[Records from a data source]

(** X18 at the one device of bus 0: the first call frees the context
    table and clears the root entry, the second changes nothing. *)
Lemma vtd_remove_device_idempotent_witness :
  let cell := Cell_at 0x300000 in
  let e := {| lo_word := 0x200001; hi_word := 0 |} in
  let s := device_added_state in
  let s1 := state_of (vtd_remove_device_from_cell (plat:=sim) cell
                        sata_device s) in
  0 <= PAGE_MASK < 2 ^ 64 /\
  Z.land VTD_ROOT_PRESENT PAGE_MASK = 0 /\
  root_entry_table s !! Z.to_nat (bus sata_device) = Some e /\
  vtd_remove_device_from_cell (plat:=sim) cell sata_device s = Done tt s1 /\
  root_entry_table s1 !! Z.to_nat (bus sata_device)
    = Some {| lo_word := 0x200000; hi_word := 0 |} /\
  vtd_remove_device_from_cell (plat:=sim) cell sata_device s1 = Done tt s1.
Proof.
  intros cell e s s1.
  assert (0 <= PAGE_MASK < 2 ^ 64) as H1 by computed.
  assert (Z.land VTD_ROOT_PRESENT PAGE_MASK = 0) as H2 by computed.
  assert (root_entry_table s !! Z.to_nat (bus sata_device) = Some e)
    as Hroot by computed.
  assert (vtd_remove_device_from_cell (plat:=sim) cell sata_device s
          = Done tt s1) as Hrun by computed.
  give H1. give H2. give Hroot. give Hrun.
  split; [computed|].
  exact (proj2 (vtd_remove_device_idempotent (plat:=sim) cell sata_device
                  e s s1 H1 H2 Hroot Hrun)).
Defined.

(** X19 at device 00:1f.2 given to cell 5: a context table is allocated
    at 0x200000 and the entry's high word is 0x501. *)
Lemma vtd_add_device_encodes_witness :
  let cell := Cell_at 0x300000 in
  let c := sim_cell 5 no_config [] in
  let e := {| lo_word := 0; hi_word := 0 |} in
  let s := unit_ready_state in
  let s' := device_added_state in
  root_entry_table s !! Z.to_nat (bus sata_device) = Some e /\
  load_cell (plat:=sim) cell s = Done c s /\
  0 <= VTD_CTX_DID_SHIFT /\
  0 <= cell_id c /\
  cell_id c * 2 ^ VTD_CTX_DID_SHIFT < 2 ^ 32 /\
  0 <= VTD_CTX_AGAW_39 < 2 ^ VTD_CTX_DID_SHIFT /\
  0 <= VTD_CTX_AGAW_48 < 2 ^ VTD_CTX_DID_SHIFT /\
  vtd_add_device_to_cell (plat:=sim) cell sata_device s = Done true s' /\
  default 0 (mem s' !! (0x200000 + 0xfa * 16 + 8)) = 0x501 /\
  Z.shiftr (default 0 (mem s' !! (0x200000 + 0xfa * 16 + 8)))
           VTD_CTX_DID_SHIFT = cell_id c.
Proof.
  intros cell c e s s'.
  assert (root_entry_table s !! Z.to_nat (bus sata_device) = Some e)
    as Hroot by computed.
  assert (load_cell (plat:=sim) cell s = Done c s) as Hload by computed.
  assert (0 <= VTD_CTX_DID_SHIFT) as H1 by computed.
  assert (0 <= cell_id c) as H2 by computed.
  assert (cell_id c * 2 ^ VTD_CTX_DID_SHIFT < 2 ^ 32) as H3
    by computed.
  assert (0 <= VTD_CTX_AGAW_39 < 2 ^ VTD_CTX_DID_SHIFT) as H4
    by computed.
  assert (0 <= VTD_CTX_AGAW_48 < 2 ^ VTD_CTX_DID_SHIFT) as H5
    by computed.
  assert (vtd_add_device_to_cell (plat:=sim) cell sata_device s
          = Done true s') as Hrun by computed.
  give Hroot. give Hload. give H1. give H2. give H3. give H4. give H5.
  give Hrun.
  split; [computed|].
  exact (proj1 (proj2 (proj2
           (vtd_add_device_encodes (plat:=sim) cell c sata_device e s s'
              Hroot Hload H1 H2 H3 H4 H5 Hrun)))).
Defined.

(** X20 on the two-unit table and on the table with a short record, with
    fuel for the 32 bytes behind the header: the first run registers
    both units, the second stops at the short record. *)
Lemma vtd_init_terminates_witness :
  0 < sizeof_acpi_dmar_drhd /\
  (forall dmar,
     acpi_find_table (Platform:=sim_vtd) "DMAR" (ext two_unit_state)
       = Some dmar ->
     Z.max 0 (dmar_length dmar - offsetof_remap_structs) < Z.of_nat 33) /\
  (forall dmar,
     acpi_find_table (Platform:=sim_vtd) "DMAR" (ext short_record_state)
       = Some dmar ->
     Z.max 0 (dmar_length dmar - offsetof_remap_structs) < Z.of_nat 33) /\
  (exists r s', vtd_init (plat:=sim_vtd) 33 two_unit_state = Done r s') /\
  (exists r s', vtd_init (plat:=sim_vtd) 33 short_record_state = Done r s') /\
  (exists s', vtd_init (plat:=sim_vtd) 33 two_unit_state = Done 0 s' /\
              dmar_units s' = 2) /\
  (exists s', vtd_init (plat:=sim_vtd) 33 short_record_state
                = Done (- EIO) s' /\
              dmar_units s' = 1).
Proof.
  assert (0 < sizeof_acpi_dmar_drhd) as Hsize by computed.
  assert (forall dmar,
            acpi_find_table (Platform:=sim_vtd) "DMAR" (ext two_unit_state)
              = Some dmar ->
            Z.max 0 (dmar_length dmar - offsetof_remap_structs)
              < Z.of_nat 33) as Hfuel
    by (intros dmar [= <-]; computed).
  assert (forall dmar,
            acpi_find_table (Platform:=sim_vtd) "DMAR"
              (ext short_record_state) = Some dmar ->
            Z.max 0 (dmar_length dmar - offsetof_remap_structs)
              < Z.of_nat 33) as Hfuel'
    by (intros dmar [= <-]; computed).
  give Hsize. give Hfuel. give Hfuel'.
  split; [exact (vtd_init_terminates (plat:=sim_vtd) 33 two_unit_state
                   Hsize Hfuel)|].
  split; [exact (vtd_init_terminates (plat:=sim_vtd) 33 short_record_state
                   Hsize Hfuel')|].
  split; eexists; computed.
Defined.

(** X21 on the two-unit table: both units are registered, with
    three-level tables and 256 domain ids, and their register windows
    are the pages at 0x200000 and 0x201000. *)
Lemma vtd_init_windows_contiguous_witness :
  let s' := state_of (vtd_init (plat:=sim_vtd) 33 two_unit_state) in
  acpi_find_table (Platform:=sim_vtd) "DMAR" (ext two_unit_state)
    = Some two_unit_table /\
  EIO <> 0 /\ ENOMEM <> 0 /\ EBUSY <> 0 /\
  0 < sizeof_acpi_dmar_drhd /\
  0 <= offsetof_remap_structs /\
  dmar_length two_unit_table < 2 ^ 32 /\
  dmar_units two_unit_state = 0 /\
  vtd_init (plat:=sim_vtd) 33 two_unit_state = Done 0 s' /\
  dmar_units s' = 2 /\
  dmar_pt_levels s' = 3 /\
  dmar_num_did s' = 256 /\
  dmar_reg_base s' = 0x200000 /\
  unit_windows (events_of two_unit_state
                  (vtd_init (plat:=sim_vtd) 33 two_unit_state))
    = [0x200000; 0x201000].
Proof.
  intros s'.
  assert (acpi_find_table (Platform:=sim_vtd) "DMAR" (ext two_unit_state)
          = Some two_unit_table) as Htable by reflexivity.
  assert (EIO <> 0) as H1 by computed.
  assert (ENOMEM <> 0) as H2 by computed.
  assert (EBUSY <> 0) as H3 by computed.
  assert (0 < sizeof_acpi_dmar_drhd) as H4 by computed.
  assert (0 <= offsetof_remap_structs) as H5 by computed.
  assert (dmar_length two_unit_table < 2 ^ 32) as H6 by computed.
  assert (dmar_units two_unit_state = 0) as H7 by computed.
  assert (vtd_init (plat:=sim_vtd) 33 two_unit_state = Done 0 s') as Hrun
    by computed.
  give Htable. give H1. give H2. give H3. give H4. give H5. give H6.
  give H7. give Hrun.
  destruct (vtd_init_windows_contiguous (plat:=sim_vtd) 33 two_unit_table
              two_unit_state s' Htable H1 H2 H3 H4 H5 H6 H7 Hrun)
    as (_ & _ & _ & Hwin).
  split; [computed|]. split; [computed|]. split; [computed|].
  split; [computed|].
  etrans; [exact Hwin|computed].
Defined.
---
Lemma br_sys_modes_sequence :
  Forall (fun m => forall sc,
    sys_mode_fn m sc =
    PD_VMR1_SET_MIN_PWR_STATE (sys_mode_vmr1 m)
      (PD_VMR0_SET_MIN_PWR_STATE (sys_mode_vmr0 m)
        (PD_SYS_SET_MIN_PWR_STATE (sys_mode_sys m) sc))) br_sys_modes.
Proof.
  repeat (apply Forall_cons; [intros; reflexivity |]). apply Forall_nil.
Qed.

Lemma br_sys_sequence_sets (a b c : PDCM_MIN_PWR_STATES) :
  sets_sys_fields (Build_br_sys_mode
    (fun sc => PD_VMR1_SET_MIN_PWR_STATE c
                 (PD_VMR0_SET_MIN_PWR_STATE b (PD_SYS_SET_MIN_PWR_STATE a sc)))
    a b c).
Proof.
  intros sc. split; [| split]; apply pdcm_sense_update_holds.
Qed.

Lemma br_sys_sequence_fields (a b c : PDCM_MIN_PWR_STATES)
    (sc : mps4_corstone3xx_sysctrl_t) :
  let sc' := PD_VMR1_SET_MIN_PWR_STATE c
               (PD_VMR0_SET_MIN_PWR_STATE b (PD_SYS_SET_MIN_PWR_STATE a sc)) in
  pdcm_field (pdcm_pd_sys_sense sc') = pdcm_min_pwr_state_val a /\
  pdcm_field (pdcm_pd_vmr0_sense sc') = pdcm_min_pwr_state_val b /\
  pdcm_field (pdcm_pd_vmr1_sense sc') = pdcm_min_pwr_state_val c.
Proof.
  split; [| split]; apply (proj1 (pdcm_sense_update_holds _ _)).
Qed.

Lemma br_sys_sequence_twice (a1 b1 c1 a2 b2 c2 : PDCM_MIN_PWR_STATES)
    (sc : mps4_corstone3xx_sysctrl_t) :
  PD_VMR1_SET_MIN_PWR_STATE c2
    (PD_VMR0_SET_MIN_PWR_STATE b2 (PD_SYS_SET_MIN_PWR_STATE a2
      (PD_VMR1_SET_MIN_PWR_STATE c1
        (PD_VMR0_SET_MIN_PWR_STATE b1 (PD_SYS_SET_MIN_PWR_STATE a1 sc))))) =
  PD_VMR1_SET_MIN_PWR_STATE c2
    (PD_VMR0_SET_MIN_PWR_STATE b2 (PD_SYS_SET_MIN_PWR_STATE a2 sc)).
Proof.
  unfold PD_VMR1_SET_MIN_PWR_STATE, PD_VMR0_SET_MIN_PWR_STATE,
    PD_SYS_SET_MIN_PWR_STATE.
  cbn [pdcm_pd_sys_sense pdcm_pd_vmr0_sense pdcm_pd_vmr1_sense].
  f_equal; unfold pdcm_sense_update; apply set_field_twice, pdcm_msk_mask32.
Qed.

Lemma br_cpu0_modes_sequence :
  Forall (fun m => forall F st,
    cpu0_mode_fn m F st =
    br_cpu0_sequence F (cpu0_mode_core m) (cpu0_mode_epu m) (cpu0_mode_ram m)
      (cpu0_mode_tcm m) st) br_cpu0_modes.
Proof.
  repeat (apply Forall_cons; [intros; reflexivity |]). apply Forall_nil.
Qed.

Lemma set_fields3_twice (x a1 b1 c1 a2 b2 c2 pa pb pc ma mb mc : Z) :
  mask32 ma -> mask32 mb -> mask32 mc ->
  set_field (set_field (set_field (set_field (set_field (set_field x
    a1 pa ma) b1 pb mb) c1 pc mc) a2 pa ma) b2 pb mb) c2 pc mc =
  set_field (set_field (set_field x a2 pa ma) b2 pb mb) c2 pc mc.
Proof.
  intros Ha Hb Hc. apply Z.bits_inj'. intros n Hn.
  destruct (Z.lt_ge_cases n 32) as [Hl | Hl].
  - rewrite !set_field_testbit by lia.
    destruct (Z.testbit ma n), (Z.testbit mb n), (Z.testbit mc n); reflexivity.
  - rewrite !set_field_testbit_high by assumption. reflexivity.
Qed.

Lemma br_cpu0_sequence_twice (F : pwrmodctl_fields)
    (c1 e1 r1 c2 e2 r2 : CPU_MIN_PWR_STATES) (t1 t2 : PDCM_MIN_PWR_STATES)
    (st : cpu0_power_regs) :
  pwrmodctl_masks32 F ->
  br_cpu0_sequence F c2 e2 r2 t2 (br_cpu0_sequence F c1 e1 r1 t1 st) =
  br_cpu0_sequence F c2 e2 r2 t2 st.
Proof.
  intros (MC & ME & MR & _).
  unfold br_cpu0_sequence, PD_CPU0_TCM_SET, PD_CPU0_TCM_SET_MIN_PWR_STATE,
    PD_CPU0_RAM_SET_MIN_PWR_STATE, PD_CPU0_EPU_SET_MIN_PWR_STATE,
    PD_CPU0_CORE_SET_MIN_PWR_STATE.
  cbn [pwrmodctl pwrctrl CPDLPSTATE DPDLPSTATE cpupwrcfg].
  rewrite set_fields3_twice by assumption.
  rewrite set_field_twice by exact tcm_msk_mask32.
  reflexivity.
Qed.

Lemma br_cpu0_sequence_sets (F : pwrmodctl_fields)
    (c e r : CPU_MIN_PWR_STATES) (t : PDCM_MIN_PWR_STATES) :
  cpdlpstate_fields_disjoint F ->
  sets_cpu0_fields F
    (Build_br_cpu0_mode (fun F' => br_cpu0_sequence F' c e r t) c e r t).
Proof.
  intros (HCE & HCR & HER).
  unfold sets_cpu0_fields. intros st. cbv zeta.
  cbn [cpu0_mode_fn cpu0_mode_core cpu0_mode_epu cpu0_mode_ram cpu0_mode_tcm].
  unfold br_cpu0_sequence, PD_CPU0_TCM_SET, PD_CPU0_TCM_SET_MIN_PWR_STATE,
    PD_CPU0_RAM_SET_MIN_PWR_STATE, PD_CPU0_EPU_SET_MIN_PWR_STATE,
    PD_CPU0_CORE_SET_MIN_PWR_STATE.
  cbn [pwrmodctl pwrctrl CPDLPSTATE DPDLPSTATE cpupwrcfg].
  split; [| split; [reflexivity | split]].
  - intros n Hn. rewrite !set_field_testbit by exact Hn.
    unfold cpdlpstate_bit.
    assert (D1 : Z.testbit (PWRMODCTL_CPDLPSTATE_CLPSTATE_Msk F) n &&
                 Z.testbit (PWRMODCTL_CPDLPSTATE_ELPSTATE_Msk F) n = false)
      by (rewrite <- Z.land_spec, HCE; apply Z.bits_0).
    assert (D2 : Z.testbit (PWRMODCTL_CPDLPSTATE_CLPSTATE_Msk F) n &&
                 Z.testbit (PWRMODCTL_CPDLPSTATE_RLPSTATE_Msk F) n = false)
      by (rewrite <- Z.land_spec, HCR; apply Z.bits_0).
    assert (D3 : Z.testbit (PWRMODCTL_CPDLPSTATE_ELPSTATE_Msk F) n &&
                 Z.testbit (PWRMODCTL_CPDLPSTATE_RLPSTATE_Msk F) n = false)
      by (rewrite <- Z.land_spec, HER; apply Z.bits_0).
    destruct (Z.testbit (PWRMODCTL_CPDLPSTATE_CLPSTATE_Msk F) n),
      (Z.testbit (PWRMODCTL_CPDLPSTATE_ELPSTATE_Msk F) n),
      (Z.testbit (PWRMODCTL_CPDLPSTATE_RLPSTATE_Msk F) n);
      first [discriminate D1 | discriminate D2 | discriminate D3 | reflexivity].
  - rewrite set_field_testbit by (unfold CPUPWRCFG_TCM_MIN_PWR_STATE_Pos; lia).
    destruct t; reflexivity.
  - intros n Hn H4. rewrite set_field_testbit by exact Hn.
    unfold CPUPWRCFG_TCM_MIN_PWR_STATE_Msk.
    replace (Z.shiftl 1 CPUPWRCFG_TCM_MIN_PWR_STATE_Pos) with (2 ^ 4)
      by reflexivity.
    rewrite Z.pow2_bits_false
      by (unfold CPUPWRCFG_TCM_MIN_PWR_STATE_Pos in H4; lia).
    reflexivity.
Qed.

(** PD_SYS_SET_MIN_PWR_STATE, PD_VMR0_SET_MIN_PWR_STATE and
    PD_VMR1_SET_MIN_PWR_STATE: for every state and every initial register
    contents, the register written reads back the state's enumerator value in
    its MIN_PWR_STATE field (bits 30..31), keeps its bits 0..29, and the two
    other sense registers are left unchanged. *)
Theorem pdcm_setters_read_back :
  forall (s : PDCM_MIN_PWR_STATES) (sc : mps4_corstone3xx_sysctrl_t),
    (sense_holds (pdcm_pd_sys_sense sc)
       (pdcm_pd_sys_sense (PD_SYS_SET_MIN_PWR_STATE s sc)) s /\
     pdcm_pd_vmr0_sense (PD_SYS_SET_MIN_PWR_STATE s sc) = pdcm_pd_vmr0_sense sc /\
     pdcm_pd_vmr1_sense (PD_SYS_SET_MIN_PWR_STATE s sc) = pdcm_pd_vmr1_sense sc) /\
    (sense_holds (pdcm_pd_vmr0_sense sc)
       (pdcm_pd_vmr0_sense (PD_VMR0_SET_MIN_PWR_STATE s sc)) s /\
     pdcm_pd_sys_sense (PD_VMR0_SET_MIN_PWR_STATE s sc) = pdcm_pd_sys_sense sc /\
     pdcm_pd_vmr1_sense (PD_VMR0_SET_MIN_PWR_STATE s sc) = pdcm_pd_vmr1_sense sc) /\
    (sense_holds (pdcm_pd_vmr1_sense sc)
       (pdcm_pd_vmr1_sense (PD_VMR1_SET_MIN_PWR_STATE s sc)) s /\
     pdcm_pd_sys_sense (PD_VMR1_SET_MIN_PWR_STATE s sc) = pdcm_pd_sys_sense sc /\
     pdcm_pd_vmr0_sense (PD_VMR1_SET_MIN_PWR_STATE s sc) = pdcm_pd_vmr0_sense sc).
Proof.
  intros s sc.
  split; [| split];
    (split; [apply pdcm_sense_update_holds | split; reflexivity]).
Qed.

* [Task instructions] Using the entries shown above, reproduce verbatim the lines from the line bearing "EIO <> 0 /\ ENOMEM <> 0 /\ EBUSY <> 0 /\" to the line bearing "assert (dmar_length two_unit_table", inclusive.

* [Response for this exercise]
  EIO <> 0 /\ ENOMEM <> 0 /\ EBUSY <> 0 /\
  0 < sizeof_acpi_dmar_drhd /\
  0 <= offsetof_remap_structs /\
  dmar_length two_unit_table < 2 ^ 32 /\
  dmar_units two_unit_state = 0 /\
  vtd_init (plat:=sim_vtd) 33 two_unit_state = Done 0 s' /\
  dmar_units s' = 2 /\
  dmar_pt_levels s' = 3 /\
  dmar_num_did s' = 256 /\
  dmar_reg_base s' = 0x200000 /\
  unit_windows (events_of two_unit_state
                  (vtd_init (plat:=sim_vtd) 33 two_unit_state))
    = [0x200000; 0x201000].
Proof.
  intros s'.
  assert (acpi_find_table (Platform:=sim_vtd) "DMAR" (ext two_unit_state)
          = Some two_unit_table) as Htable by reflexivity.
  assert (EIO <> 0) as H1 by computed.
  assert (ENOMEM <> 0) as H2 by computed.
  assert (EBUSY <> 0) as H3 by computed.
  assert (0 < sizeof_acpi_dmar_drhd) as H4 by computed.
  assert (0 <= offsetof_remap_structs) as H5 by computed.
  assert (dmar_length two_unit_table < 2 ^ 32) as H6 by computed.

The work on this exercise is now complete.